04/06/2025
🧾 O recente documentário “Todos Nós por Todos Nós”, produzido pelo Governo do RS, reacendeu um debate necessário: qual o limite entre a comunicação institucional e a promoção pessoal de gestores?
📜 O artigo 37 da Constituição Federal é claro: os princípios da impessoalidade, moralidade e publicidade devem reger toda comunicação de órgãos públicos. Isso significa que campanhas, conteúdos e ações devem informar, prestar contas e valorizar o coletivo, jamais construir uma imagem pessoal ou antecipar palanques eleitorais com dinheiro do contribuinte.
🎥 No documentário em questão, segundo ações judiciais já protocoladas, o governador aparece em cenas emocionadas, exaltando sua própria liderança, entregando casas e narrando o “Plano Rio Grande” sob aplausos.

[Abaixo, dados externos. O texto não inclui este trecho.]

(** A city of the catalog whose population failed to parse as a number. *)
Definition Nowhere : City := {|
  name := "Nowhere"; latitude := Num 40.3; longitude := Num (-80);
  population := NaN; country := "United States of America"; province := "Pennsylvania" |}%string.

Lemma location_text_total_witness :
  exists text, location_text SAMPLE_DATA Jaque = Some text.
Proof. apply location_text_total. apply finite_city_check. by_compute. Defined.

Lemma random_location_total_witness :
  exists city text, In city SAMPLE_DATA /\ location_text SAMPLE_DATA city = Some text /\
    fst (random_location SAMPLE_DATA 8%nat) = Some text.
Proof.
  apply random_location_total; [discriminate|]. apply finite_city_check. by_compute.
Defined.

Lemma location_text_population_nan_witness :
  location_text [Pittsburgh; Nowhere] Pittsburgh = None.
Proof.
  apply (location_text_population_nan _ _ Nowhere).
  - apply (in_dec_In city_eq_dec). by_compute.
  - reflexivity.
  - apply Nat.leb_le. by_compute.
Defined.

Tudo isso em ano pré-eleitoral.
⚠️ Quando a figura do gestor se sobrepõe à instituição, há risco de desvio de finalidade e quebra da confiança pública. E isso não é apenas um erro ético, pode configurar irregularidade legal com sanções previstas.
📣 Governos podem e devem comunicar suas ações. Mas é fundamental que o façam com responsabilidade, respeitando os limites legais e éticos que regem a comunicação pública. Quando não há esse cuidado, a linha entre o interesse coletivo e a promoção pessoal pode ser ultrapassada e isso abre margem para questionamentos, desgaste institucional e até sanções jurídicas.